(** The statistics that elastic block production pays by: every producer
    with a slot in the range has one entry, in the order of the names.  The
    slots before the first mandatory heartbeat count as idle; over the others
    the entry has the number of produced and missed slots and the longest, the
    first and the last run of misses of the reference definition; and the slots
    of all entries together are the slots of the range. *)
Theorem slot_stats_v2_correct from_slot to_slot previous_produced_slot produced_slot idle_interval_slots actual_producer :
  0 <= from_slot <= to_slot -> to_slot - from_slot + 1 < 2 ^ 32 -> resolves from_slot to_slot ->
  is_u32 previous_produced_slot -> is_u32 idle_interval_slots ->
  let owner slot := if slot =? produced_slot then actual_producer else who slot in
  let outcome slot := if slot =? produced_slot then slot_produced
                      else if slot <? previous_produced_slot + Z.max idle_interval_slots 1 then slot_idle else slot_missed in
  exists l, calculate_producer_slot_stats_v2 resolve_schedule from_slot to_slot previous_produced_slot produced_slot
              idle_interval_slots actual_producer = Ok l /\
    StronglySorted Z.lt (s1_producer <$> l) /\
    (forall p, p ∈ s1_producer <$> l <-> exists slot, from_slot <= slot <= to_slot /\ owner slot = p) /\
    (forall s, s ∈ l ->
      let os := outcome <$> filter (fun slot => owner slot = s1_producer s) (slots from_slot to_slot) in
      s1_idle_skipped s = vsize (filter (fun o => o = slot_idle) os) /\
      slot_record (mandatory os) (s1_expected s) (s1_produced s) (s1_missed s) (s1_longest_missed_streak s)
        (s1_leading_missed_streak s) (s1_trailing_missed_streak s)) /\
    foldr Z.add 0 ((fun s => s1_expected s + s1_idle_skipped s) <$> l) = to_slot - from_slot + 1.
Proof.
  intros Hr Hn Hres Hpu Hiu owner outcome. unfold is_u32 in *. unfold calculate_producer_slot_stats_v2.
  destruct (account_slots_stats accumulator_v1_zero account_slot_v1
    (classify_v1 resolve_schedule (u64 (previous_produced_slot + Z.max idle_interval_slots 1)) produced_slot actual_producer)
    owner outcome from_slot to_slot finish_v1 s1_producer
    (fun os s => s1_idle_skipped s = vsize (filter (fun o => o = slot_idle) os) /\
       slot_record (mandatory os) (s1_expected s) (s1_produced s) (s1_missed s) (s1_longest_missed_streak s)
         (s1_leading_missed_streak s) (s1_trailing_missed_streak s))) as (m & E & Hs & Hk & He); [lia|done| | |].
  - intros slot Hs. unfold classify_v1. rewrite Hres by done. rewrite u64_small by lia. done.
  - intros p os Hos Hl s. pose proof (mandatory_length os) as Hml.
    assert (0 <= vsize (filter (fun o => o = slot_idle) os)) by (unfold vsize; lia). split_and!.
    + cbn [s finish_v1 s1_producer]. by apply tally_producer.
    + cbn [s finish_v1 s1_idle_skipped]. rewrite tally_idle by (cbn; lia). done.
    + pose proof (tally_v0_spec p p (mandatory os) 0 ltac:(lia)) as [_ Ht _].
      change (AccumulatorV0 _ 0 false) with (view_v0 p accumulator_v1_zero) in Ht. rewrite <- view_tally in Ht. exact Ht.
  - rewrite E, ret_bind. eexists. split_and!; [done|done|exact Hk|exact He|].
    apply (stats_total owner s1_producer); [lia|done|exact Hk|]. intros s Hin. destruct (He s Hin) as [Hi Hrec].
    rewrite (sr_expected _ _ _ _ _ _ _ Hrec), Hi, mandatory_length. unfold vsize. by rewrite length_fmap.
Qed.
End Correct.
* * * * *
Aim of the task:
Identify each line in the entries with the word "else" and copy it.

Your solution:
  let owner slot := if slot =? produced_slot then actual_producer else who slot in
                      else if slot <? previous_produced_slot + Z.max idle_interval_slots 1 then slot_idle else slot_missed in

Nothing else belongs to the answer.